Transcribe exactly the lines from the one holding "destruct (Nat.leb_spec 2" to the end of the data below, including both of those lines and no others.
Top of SOURCE INFORMATION
(** Breaks a step of the engine into the readers it is made of. *)
Ltac reader_case :=
  match goal with
  | |- context [match ?m ?bs with Zlib.Got _ _ => _ | Zlib.Short => _ | Zlib.Bad _ => _ end] =>
      let H := fresh "Hrd" in
      destruct (m bs) eqn:H; try reflexivity; try discriminate
  | |- context [match ?o with Some _ => _ | None => _ end] =>
      destruct o as [[? ?]|]; try reflexivity; try discriminate
  | |- context [if ?b then _ else _] =>
      destruct b; try reflexivity; try discriminate
  end.

Ltac reader_lengths :=
  repeat match goal with
         | H : Zlib.decode _ _ = Zlib.Got _ _ |- _ => apply consumes_decode in H
         | H : Zlib.small _ _ = Zlib.Got _ _ |- _ => apply shrinks_small in H
         | H : Zlib.bits _ _ = Zlib.Got _ _ |- _ => apply bits_length in H
         | H : Zlib.byte _ = Zlib.Got _ _ |- _ => apply consumes_byte in H
         | H : Zlib.decode_lenlen _ _ = Zlib.Got _ _ |- _ =>
             apply consumes_decode_lenlen in H
         end.

(** A block of codes that ends has used at least one bit. *)
Lemma codes_next (fuel : nat) (lc dc : Zlib.huffman) :
  forall out bs out' rest,
    Zlib.codes fuel lc dc out bs = (out', Zlib.Next rest) ->
    List.length rest < List.length bs.
Proof.
  induction fuel as [|fuel IH]; intros out bs out' rest; cbn [Zlib.codes];
    [discriminate|].
  repeat reader_case; reader_lengths;
    try (intros [= _ <-]; lia);
    try (intros H; apply IH in H; lia);
    try (destruct Hrd0; discriminate);
    try (destruct Hrd2; discriminate).
Qed.

Lemma codes_fuel (fuel1 : nat) (lc dc : Zlib.huffman) :
  forall fuel2 out bs,
    List.length bs < fuel1 -> List.length bs < fuel2 ->
    Zlib.codes fuel1 lc dc out bs = Zlib.codes fuel2 lc dc out bs.
Proof.
  induction fuel1 as [|fuel1 IH]; intros [|fuel2] out bs H1 H2; try lia.
  cbn [Zlib.codes].
  repeat reader_case; reader_lengths; apply IH; lia.
Qed.

Lemma copy_stored_next (n : nat) :
  forall out bs out' rest,
    Zlib.copy_stored n out bs = (out', Zlib.Next rest) ->
    List.length rest <= List.length bs.
Proof.
  induction n as [|n IH]; intros out bs out' rest; cbn [Zlib.copy_stored].
  - intros [= _ <-]. lia.
  - destruct (Zlib.byte bs) eqn:Hb; try discriminate.
    intros H. apply IH in H. apply consumes_byte in Hb. lia.
Qed.

Lemma stored_next (out : list ascii) (bs : list bool) (out' : list ascii)
  (rest : list bool) :
  Zlib.stored out bs = (out', Zlib.Next rest) -> List.length rest <= List.length bs.
Proof.
  unfold Zlib.stored.
  match goal with
  | |- context [match ?m bs with _ => _ end] =>
      assert (Hm : shrinks m);
      [| destruct (m bs) eqn:Hrd; try discriminate ]
  end.
  - apply shrinks_bind; [apply shrinks_align | intros _].
    apply shrinks_bind; [apply shrinks_bits | intros len].
    apply shrinks_bind; [apply shrinks_bits | intros nlen].
    destruct (N.eqb _ _); [apply shrinks_ret | apply shrinks_fail].
  - intros H. apply copy_stored_next in H. apply Hm in Hrd. lia.
Qed.

Lemma shrinks_read_lenlens (n : nat) : shrinks (Zlib.read_lenlens n).
Proof.
  induction n as [|n IH]; cbn [Zlib.read_lenlens]; [apply shrinks_ret|].
  apply shrinks_bind; [apply shrinks_small | intros l].
  apply shrinks_bind; [exact IH | intros ls; apply shrinks_ret].
Qed.

(** What follows a repeat code: its extra bits, and the length to repeat. *)
Lemma shrinks_repeat (sym : nat) (lens : list nat) :
  shrinks
    (if (sym =? 16)%nat then
       Zlib.bind (Zlib.small 2)
         (fun n => match lens with
                   | [] => Zlib.fail "invalid bit length repeat"
                   | prev :: _ => Zlib.ret (prev, 3 + n)%nat
                   end)
     else if (sym =? 17)%nat then
       Zlib.bind (Zlib.small 3) (fun n => Zlib.ret (O, 3 + n)%nat)
     else
       Zlib.bind (Zlib.small 7) (fun n => Zlib.ret (O, 11 + n)%nat)).
Proof.
  destruct (sym =? 16)%nat; [|destruct (sym =? 17)%nat];
    (apply shrinks_bind; [apply shrinks_small | intros n]);
    try apply shrinks_ret.
  destruct lens; [apply shrinks_fail | apply shrinks_ret].
Qed.

Lemma shrinks_read_lens (fuel : nat) (lens19 : list nat) (total : nat) :
  forall lens, shrinks (Zlib.read_lens fuel lens19 total lens).
Proof.
  induction fuel as [|fuel IH]; intros lens; cbn [Zlib.read_lens].
  - intros bs a rest [=].
  - destruct (_ <=? _)%nat; [apply shrinks_ret|].
    apply shrinks_bind; [apply consumes_shrinks, consumes_decode_lenlen | intros sym].
    destruct (sym <? 16)%nat; [apply IH|].
    apply shrinks_bind; [apply shrinks_repeat | intros rep].
    destruct (_ <? _)%nat; [apply shrinks_fail | apply IH].
Qed.

Lemma bind_ext {A B} (m : Zlib.reader A) (k1 k2 : A -> Zlib.reader B)
  (bs : list bool) :
  (forall a rest, m bs = Zlib.Got a rest -> k1 a rest = k2 a rest) ->
  Zlib.bind m k1 bs = Zlib.bind m k2 bs.
Proof.
  intros H. unfold Zlib.bind. destruct (m bs) as [a rest| |]; auto.
Qed.

Lemma read_lens_fuel (fuel1 : nat) (lens19 : list nat) (total : nat) :
  forall fuel2 lens bs,
    List.length bs < fuel1 -> List.length bs < fuel2 ->
    Zlib.read_lens fuel1 lens19 total lens bs
    = Zlib.read_lens fuel2 lens19 total lens bs.
Proof.
  induction fuel1 as [|fuel1 IH]; intros [|fuel2] lens bs H1 H2; try lia.
  cbn [Zlib.read_lens].
  destruct (_ <=? _)%nat; [reflexivity|].
  apply bind_ext. intros sym bs1 Hd. apply consumes_decode_lenlen in Hd.
  destruct (sym <? 16)%nat; [apply IH; lia|].
  apply bind_ext. intros rep bs2 Hr. apply shrinks_repeat in Hr.
  destruct (_ <? _)%nat; [reflexivity|]. apply IH; lia.
Qed.

Lemma shrinks_dynamic_tables : shrinks Zlib.dynamic_tables.
Proof.
  unfold Zlib.dynamic_tables.
  apply shrinks_bind; [apply shrinks_bits | intros hdr]. cbv zeta.
  destruct (_ || _); [apply shrinks_fail|].
  apply shrinks_bind; [apply shrinks_read_lenlens | intros sent].
  destruct (negb _); [apply shrinks_fail|].
  intros bs. apply shrinks_bind; [apply shrinks_read_lens | intros lens].
  destruct (Nat.eqb _ _); [apply shrinks_fail|].
  destruct (negb _); [apply shrinks_fail|].
  destruct (negb _); [apply shrinks_fail | apply shrinks_ret].
Qed.

Lemma dynamic_next (out : list ascii) (bs : list bool) (out' : list ascii)
  (rest : list bool) :
  Zlib.dynamic out bs = (out', Zlib.Next rest) -> List.length rest < List.length bs.
Proof.
  unfold Zlib.dynamic.
  destruct (Zlib.dynamic_tables bs) as [[lc dc] bs1| |] eqn:Ht; try discriminate.
  intros H. apply codes_next in H. apply shrinks_dynamic_tables in Ht. lia.
Qed.

(** The bound on the number of blocks is never met either. *)
Lemma blocks_fuel (fuel1 : nat) :
  forall fuel2 out bs,
    List.length bs < fuel1 -> List.length bs < fuel2 ->
    Zlib.blocks fuel1 out bs = Zlib.blocks fuel2 out bs.
Proof.
  induction fuel1 as [|fuel1 IH]; intros [|fuel2] out bs H1 H2; try lia.
  cbn [Zlib.blocks].
  destruct (Zlib.bits 3 bs) as [hdr bs1| |] eqn:Hb; try reflexivity.
  apply bits_length in Hb.
  match goal with
  | |- (let '(_, _) := ?blk in _) = _ => destruct blk as [out' e] eqn:Hblk
  end.
  destruct e as [bs2|st]; [|reflexivity].
  destruct (N.odd hdr); [reflexivity|].
  apply IH;
    destruct (N.to_nat (hdr / 2)) as [|[|[|k]]];
    first [ apply stored_next in Hblk | apply codes_next in Hblk
          | apply dynamic_next in Hblk | discriminate ];
    lia.
Qed.

(** The bounds used by [inflate] and by the blocks of codes give what any
    larger bound gives. *)
Theorem inflate_fuel_suffices (fuel : nat) (lc dc : Zlib.huffman)
  (out : list ascii) (bs : list bool) :
  List.length bs < fuel ->
  Zlib.blocks fuel out bs = Zlib.blocks (S (List.length bs)) out bs
  /\ Zlib.codes fuel lc dc out bs = Zlib.codes (S (List.length bs)) lc dc out bs.
Proof.
  intros H. split; [apply blocks_fuel | apply codes_fuel]; lia.
Qed.

End Fuel.

(** ** Strings *)

Section Strings.
Import Py.

Lemma span_all (p : ascii -> bool) (s : string) :
  forall_chars p s = true -> span p s = (s, "").
Proof.
  induction s as [|c s IH]; simpl; [reflexivity|].
  intros H. apply andb_true_iff in H as [Hc Hs].
  rewrite Hc, (IH Hs). reflexivity.
Qed.

Lemma span_app (p : ascii -> bool) (s rest : string) :
  forall_chars p s = true -> stops p rest -> span p (s ++ rest) = (s, rest).
Proof.
  intros Hs Hr. induction s as [|c s IH]; simpl in *.
  - destruct rest as [|c r]; simpl in *; [reflexivity|]. rewrite Hr. reflexivity.
  - apply andb_true_iff in Hs as [Hc Hs]. rewrite Hc, (IH Hs). reflexivity.
Qed.

Lemma take_all (n : nat) (s : string) :
  String.length s <= n -> take n s = s.
Proof.
  revert n. induction s as [|c s IH]; intros [|n] H; simpl in *;
    try reflexivity; try lia.
  rewrite IH by lia. reflexivity.
Qed.

End Strings.

(** ** The pattern of [parse_url] *)

Section Pattern.
Import Py.

(** A bare host name matches, and the port group is [None]. *)
Lemma match_netloc_host (host : string) :
  host <> "" -> forall_chars Re.host_char host = true ->
  Re.match_netloc host = Some (host, None).
Proof.
  intros Hne Hh. unfold Re.match_netloc.
  rewrite (span_all _ _ Hh).
  destruct host as [|c host]; [congruence|]. reflexivity.
Qed.

(** [host:port] followed by anything that does not start with a digit
    matches as [host] and [port]: what follows is not looked at. *)
Lemma match_netloc_host_port (host port rest : string) :
  host <> "" -> forall_chars Re.host_char host = true ->
  forall_chars is_digit port = true ->
  2 <= String.length port <= 5 ->
  stops is_digit rest ->
  Re.match_netloc (host ++ ":" ++ port ++ rest) = Some (host, Some port).
Proof.
  intros Hne Hh Hp Hlen Hr. unfold Re.match_netloc.
  rewrite (span_app Re.host_char host (":" ++ port ++ rest) Hh) by reflexivity.
  destruct host as [|c host]; [congruence|].
  cbn [String.eqb]. replace (String.eqb (String c host) "") with false by reflexivity.
  change (":" ++ port ++ rest) with (String ":" (port ++ rest)).
  cbv iota beta.
  rewrite (span_app is_digit port rest Hp Hr).
  destruct (Nat.leb_spec 2 (String.length port)); [|lia].
  rewrite take_all by lia. reflexivity.
Qed.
Bottom of SOURCE INFORMATION
RESULT
  destruct (Nat.leb_spec 2 (String.length port)); [|lia].
  rewrite take_all by lia. reflexivity.
Qed.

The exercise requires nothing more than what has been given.